The proximate cause of the Nogays’ unhappiness was the announcement on May 11 by the Dagestani republican government of plans to create three new settlements in regions where the Nogays have traditionally conducted their agricultural activities. In this way, Nogay activists say, “the Dagestani authorities are depriving entire peoples of the preservation of their territories of compact settlement” in general and forcing the Nogay and Kumyk peoples “to live as minorities” in what have been their own historic lands. In short, it is for them “a national catastrophe.” But no one should think this is an issue for the Nogays alone, the activists say. It threatens to trigger an avalanche of problems for other groups that will make ethnic peace in that multi-ethnic republic impossible.

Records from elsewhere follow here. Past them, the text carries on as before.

Definition pr_view : json :=
  JObj [("number", JNum 7);
        ("headRepositoryOwner", JObj [("login", JStr "acme")]);
        ("headRepository", JObj [("name", JStr "widget")])].

(** A payload of [gh issue view] as the client writes it. *)
Definition full_issue : list (string * json) :=
  [("number", JNum 42); ("title", JStr "Crash on start");
   ("body", JStr "It crashes.");
   ("author", JObj [("login", JStr "alice")]);
   ("assignees", JArr []);
   ("labels", JArr [JObj [("name", JStr "bug")]]);
   ("comments",
    JArr [JObj [("id", JStr "IC_1");
                ("author", JObj [("login", JStr "bob")]);
                ("body", JStr "me too")]])].

Definition diff_text : string := "diff --git a/w b/w".

Definition answer (srv : server) (cmd : list string) : proc_result :=
  match cmd with
  | "gh" :: "auth" :: _ => Completed 0 "" ""
  | "gh" :: "issue" :: _ => Completed 0 (PyJson.dumps (JObj full_issue)) ""
  | "gh" :: "pr" :: "view" :: _ => Completed 0 (PyJson.dumps pr_view) ""
  | "gh" :: "pr" :: "diff" :: _ => Completed 0 diff_text ""
  | "gh" :: "api" :: _ =>
      Completed 0
        (PyJson.dumps
           (payload_at srv
              (page_index (comment_pages srv) "commentsCursor" cmd)
              (page_index (review_pages srv) "reviewsCursor" cmd)
              (page_index (thread_pages srv) "threadsCursor" cmd)))
        ""
  | _ => Completed 1 "" "unknown command"
  end.

(** The responder has no state of its own: an answer depends on the request
    alone. *)
Definition github (srv : server) : world :=
  World unit (fun _ cmd _ => (answer srv cmd, tt)).

(** [json.loads] on the texts the tests use: the value among [known] that
    [json.dumps] writes as this text. *)
Definition loads (known : list json) (s : string) : json + string :=
  match find (fun v => PyJson.dumps v =? s) known with
  | Some v => inl v
  | None => inr "Expecting value: line 1 column 1 (char 0)"
  end.

Definition payloads (srv : server) : list json :=
  pr_view :: JObj full_issue ::
  flat_map (fun i =>
    flat_map (fun j =>
      map (fun k => payload_at srv i j k)
          (seq 0 (length (thread_pages srv))))
      (seq 0 (length (review_pages srv))))
    (seq 0 (length (comment_pages srv))).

The next week is likely to be critical. If most of the major Nogay population centers choose to send delegates to the congress in Dagestan, the Dagestani and Russian authorities will have to decide whether to take the risks that would arise from blocking the meeting from taking place or to assume those that would likely arise if the meeting goes forward. In either case, Nogay activism almost certainly will increase, and a nation in the North Caucasus that Turkey is particularly interested in but that has been relatively quiet in recent years is likely to make itself heard, not only in Dagestan but in Chechnya, Ingushetia, Stavropol krai and elsewhere. In the short term, that could cost republican leader Ramazan Abdulatipov his job; in the longer term, it could undermine the territorial integrity of Dagestan in the first instance but also Ingushetia and Chechnya.